_Brief_
Keeping every word and mark, copy all of the data.

------ Data

Definition make_chan (key : string) (cap : nat) : go S nat :=
  zoom cl (λ m, (length (chans_of key m),
                 <[key := chans_of key m ++ [mkChan cap []]]> m)).

Definition send (key : string) (ch : nat) (v : Z * option error) : go S unit :=
  await (λ s,
    let m := lget cl s in
    match chans_of key m !! ch with
    | Some c =>
        if (length (ch_buf c) <? ch_cap c)%nat
        then Some (tt, lput cl (<[key := <[ch := mkChan (ch_cap c)
                    (ch_buf c ++ [v])]> (chans_of key m)]> m) s)
        else None
    | None => None
    end).

Definition recv (key : string) (ch : nat) : go S (Z * option error) :=
  await (λ s,
    let m := lget cl s in
    match chans_of key m !! ch with
    | Some (mkChan cap (v :: buf)) =>
        Some (v, lput cl (<[key := <[ch := mkChan cap buf]> (chans_of key m)]> m) s)
    | _ => None
    end).
End channels.

Section acquirer.
Context {S C : Type} `{PeerLookup S C} `{PeerRanker S} `{TokenRequester S C}.
Context (cl : lens S chans) (a : Acquirer S).

Definition emitProbeResult (key peerID result : string) : go S unit :=
  match onProbeResult a with
  | Some f => f key peerID result
  | None => Ret tt
  end.

Definition probe (peerID key : string) (need estimatedSurplus : Z)
  : go S (Z * option error) :=
  do! client <- lookup_client peerID;
  match client with
  | None =>
      (if 0 <? estimatedSurplus then emitProbeResult key peerID "stale"
       else Ret tt) ;;;
      Ret (0, None)
  | Some peerClient =>
      do! (granted, err) <- RequestTokens peerClient (originID a) key need;
      match err with
      | Some e => emitProbeResult key peerID "error" ;;; Ret (0, Some e)
      | None =>
          if 0 <? granted then
            emitProbeResult key peerID "granted" ;;; Ret (granted, None)
          else
            emitProbeResult key peerID
              (if 0 <? estimatedSurplus then "stale" else "exhausted") ;;;
            Ret (0, None)
      end
  end.

Fixpoint probeSequential (candidates : list PeerEntry) (key : string)
    (need : Z) : go S (Z * option error) :=
  match candidates with
  | [] => Ret (0, None)
  | c :: rest =>
      do! cancelled <- ask QCtxErr;
      match cancelled with
      | Some e => Ret (0, Some e)
      | None =>
          do! (got, err) <- probe (pe_ID c) key need (Surplus c);
          match err with
          | Some _ => probeSequential rest key need
          | None => if 0 <? got then Ret (got, None)
                    else probeSequential rest key need
          end
      end
  end.

(** The goroutine that takes the [rem] answers nobody waits for. *)
Fixpoint drain_late (key : string) (ch : nat) (rem : nat) : go S unit :=
  match rem with
  | O => Ret tt
  | Datatypes.S rem =>
      do! (got, err) <- recv cl key ch;
      (match err, onExtraTokens a with
       | None, Some f => if 0 <? got then f key got else Ret tt
       | _, _ => Ret tt
       end) ;;;
      drain_late key ch rem
  end.

(** The [for active > 0] loop. *)
Fixpoint collect (key : string) (ch : nat) (active : nat)
  : go S (Z * option error) :=
  match active with
  | O => Ret (0, None)
  | Datatypes.S rest =>
      do! cancelled <- ask QCtxErr;
      match cancelled with
      | Some e => fork (drain_late key ch active) ;;; Ret (0, Some e)
      | None =>
          do! (got, err) <- recv cl key ch;
          match err with
          | Some _ => collect key ch rest
          | None =>
              if 0 <? got then fork (drain_late key ch rest) ;;; Ret (got, None)
              else collect key ch rest
          end
      end
  end.

Definition probeParallel (candidates : list PeerEntry) (key : string)
    (need : Z) : go S (Z * option error) :=
  do! ch <- make_chan cl key (length candidates);
  for_each (λ c,
    fork (do! r <- probe (pe_ID c) key need (Surplus c); send cl key ch r))
    candidates ;;;
  collect key ch (length candidates).

Definition acquire (key : string) (need : Z) : go S (Z * option error) :=
  do! candidates <- rank_peers (probeK a) key;
  match candidates with
  | [] => Ret (0, None)
  | _ =>
      match mode a with
      | ProbeParallel => probeParallel candidates key need
      | ProbeSequential => probeSequential candidates key need
      end
  end.

(** [Acquire]: one acquisition per key at a time. *)
Definition acq_Acquire (key : string) (need : Z)
    (onAcquire : option (Z → go S unit)) : go S (Z * option error) :=
  do! shared <- ask (QShared key);
  do! (v, err) <-
    match shared with
    | Some r => Ret r
    | None =>
        do! (granted, err) <- acquire key need;
        (match err, onAcquire with
         | None, Some f => if 0 <? granted then f granted else Ret tt
         | _, _ => Ret tt
         end) ;;;
        Ret (granted, err)
    end;
  match err with
  | Some e => Ret (0, Some e)
  | None => Ret (v, None)
  end.
End acquirer.

(** The mesh, the gossiper and the grpc client behind the interfaces. *)
Definition mesh_lookup {S} (ml : lens S Mesh) : PeerLookup S conn :=
  {| lookup_client := GetPeerClient ml |}.
Definition gossip_ranker {S} `{FloatConv} (gl : lens S Gossiper) : PeerRanker S :=
  {| rank_peers := g_TopK gl |}.
Definition grpc_requester {S} (serve : string → option (TokenServer S))
  : TokenRequester S conn :=
  {| RequestTokens := PC_RequestTokens serve |}.

(** ** The server refuses bad requests and never over-grants *)

Lemma ValidateTransferRequest_ok req :
  ValidateTransferRequest req = None ↔
  LimitKey req ≠ "" ∧ Requested req ≠ 0 ∧ OriginId req ≠ "".
Proof.
  unfold ValidateTransferRequest.
  destruct (decide (LimitKey req = "")); [naive_solver|].
  destruct (Z.eqb_spec (Requested req) 0); [naive_solver|].
  destruct (decide (OriginId req = "")); naive_solver.
Qed.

------------

_Completed exercise_
Definition make_chan (key : string) (cap : nat) : go S nat :=
  zoom cl (λ m, (length (chans_of key m),
                 <[key := chans_of key m ++ [mkChan cap []]]> m)).

Definition send (key : string) (ch : nat) (v : Z * option error) : go S unit :=
  await (λ s,
    let m := lget cl s in
    match chans_of key m !! ch with
    | Some c =>
        if (length (ch_buf c) <? ch_cap c)%nat
        then Some (tt, lput cl (<[key := <[ch := mkChan (ch_cap c)
                    (ch_buf c ++ [v])]> (chans_of key m)]> m) s)
        else None
    | None => None
    end).

Definition recv (key : string) (ch : nat) : go S (Z * option error) :=
  await (λ s,
    let m := lget cl s in
    match chans_of key m !! ch with
    | Some (mkChan cap (v :: buf)) =>
        Some (v, lput cl (<[key := <[ch := mkChan cap buf]> (chans_of key m)]> m) s)
    | _ => None
    end).
End channels.

Section acquirer.
Context {S C : Type} `{PeerLookup S C} `{PeerRanker S} `{TokenRequester S C}.
Context (cl : lens S chans) (a : Acquirer S).

Definition emitProbeResult (key peerID result : string) : go S unit :=
  match onProbeResult a with
  | Some f => f key peerID result
  | None => Ret tt
  end.

Definition probe (peerID key : string) (need estimatedSurplus : Z)
  : go S (Z * option error) :=
  do! client <- lookup_client peerID;
  match client with
  | None =>
      (if 0 <? estimatedSurplus then emitProbeResult key peerID "stale"
       else Ret tt) ;;;
      Ret (0, None)
  | Some peerClient =>
      do! (granted, err) <- RequestTokens peerClient (originID a) key need;
      match err with
      | Some e => emitProbeResult key peerID "error" ;;; Ret (0, Some e)
      | None =>
          if 0 <? granted then
            emitProbeResult key peerID "granted" ;;; Ret (granted, None)
          else
            emitProbeResult key peerID
              (if 0 <? estimatedSurplus then "stale" else "exhausted") ;;;
            Ret (0, None)
      end
  end.

Fixpoint probeSequential (candidates : list PeerEntry) (key : string)
    (need : Z) : go S (Z * option error) :=
  match candidates with
  | [] => Ret (0, None)
  | c :: rest =>
      do! cancelled <- ask QCtxErr;
      match cancelled with
      | Some e => Ret (0, Some e)
      | None =>
          do! (got, err) <- probe (pe_ID c) key need (Surplus c);
          match err with
          | Some _ => probeSequential rest key need
          | None => if 0 <? got then Ret (got, None)
                    else probeSequential rest key need
          end
      end
  end.

(** The goroutine that takes the [rem] answers nobody waits for. *)
Fixpoint drain_late (key : string) (ch : nat) (rem : nat) : go S unit :=
  match rem with
  | O => Ret tt
  | Datatypes.S rem =>
      do! (got, err) <- recv cl key ch;
      (match err, onExtraTokens a with
       | None, Some f => if 0 <? got then f key got else Ret tt
       | _, _ => Ret tt
       end) ;;;
      drain_late key ch rem
  end.

(** The [for active > 0] loop. *)
Fixpoint collect (key : string) (ch : nat) (active : nat)
  : go S (Z * option error) :=
  match active with
  | O => Ret (0, None)
  | Datatypes.S rest =>
      do! cancelled <- ask QCtxErr;
      match cancelled with
      | Some e => fork (drain_late key ch active) ;;; Ret (0, Some e)
      | None =>
          do! (got, err) <- recv cl key ch;
          match err with
          | Some _ => collect key ch rest
          | None =>
              if 0 <? got then fork (drain_late key ch rest) ;;; Ret (got, None)
              else collect key ch rest
          end
      end
  end.

Definition probeParallel (candidates : list PeerEntry) (key : string)
    (need : Z) : go S (Z * option error) :=
  do! ch <- make_chan cl key (length candidates);
  for_each (λ c,
    fork (do! r <- probe (pe_ID c) key need (Surplus c); send cl key ch r))
    candidates ;;;
  collect key ch (length candidates).

Definition acquire (key : string) (need : Z) : go S (Z * option error) :=
  do! candidates <- rank_peers (probeK a) key;
  match candidates with
  | [] => Ret (0, None)
  | _ =>
      match mode a with
      | ProbeParallel => probeParallel candidates key need
      | ProbeSequential => probeSequential candidates key need
      end
  end.

(** [Acquire]: one acquisition per key at a time. *)
Definition acq_Acquire (key : string) (need : Z)
    (onAcquire : option (Z → go S unit)) : go S (Z * option error) :=
  do! shared <- ask (QShared key);
  do! (v, err) <-
    match shared with
    | Some r => Ret r
    | None =>
        do! (granted, err) <- acquire key need;
        (match err, onAcquire with
         | None, Some f => if 0 <? granted then f granted else Ret tt
         | _, _ => Ret tt
         end) ;;;
        Ret (granted, err)
    end;
  match err with
  | Some e => Ret (0, Some e)
  | None => Ret (v, None)
  end.
End acquirer.

(** The mesh, the gossiper and the grpc client behind the interfaces. *)
Definition mesh_lookup {S} (ml : lens S Mesh) : PeerLookup S conn :=
  {| lookup_client := GetPeerClient ml |}.
Definition gossip_ranker {S} `{FloatConv} (gl : lens S Gossiper) : PeerRanker S :=
  {| rank_peers := g_TopK gl |}.
Definition grpc_requester {S} (serve : string → option (TokenServer S))
  : TokenRequester S conn :=
  {| RequestTokens := PC_RequestTokens serve |}.

(** ** The server refuses bad requests and never over-grants *)

Lemma ValidateTransferRequest_ok req :
  ValidateTransferRequest req = None ↔
  LimitKey req ≠ "" ∧ Requested req ≠ 0 ∧ OriginId req ≠ "".
Proof.
  unfold ValidateTransferRequest.
  destruct (decide (LimitKey req = "")); [naive_solver|].
  destruct (Z.eqb_spec (Requested req) 0); [naive_solver|].
  destruct (decide (OriginId req = "")); naive_solver.
Qed.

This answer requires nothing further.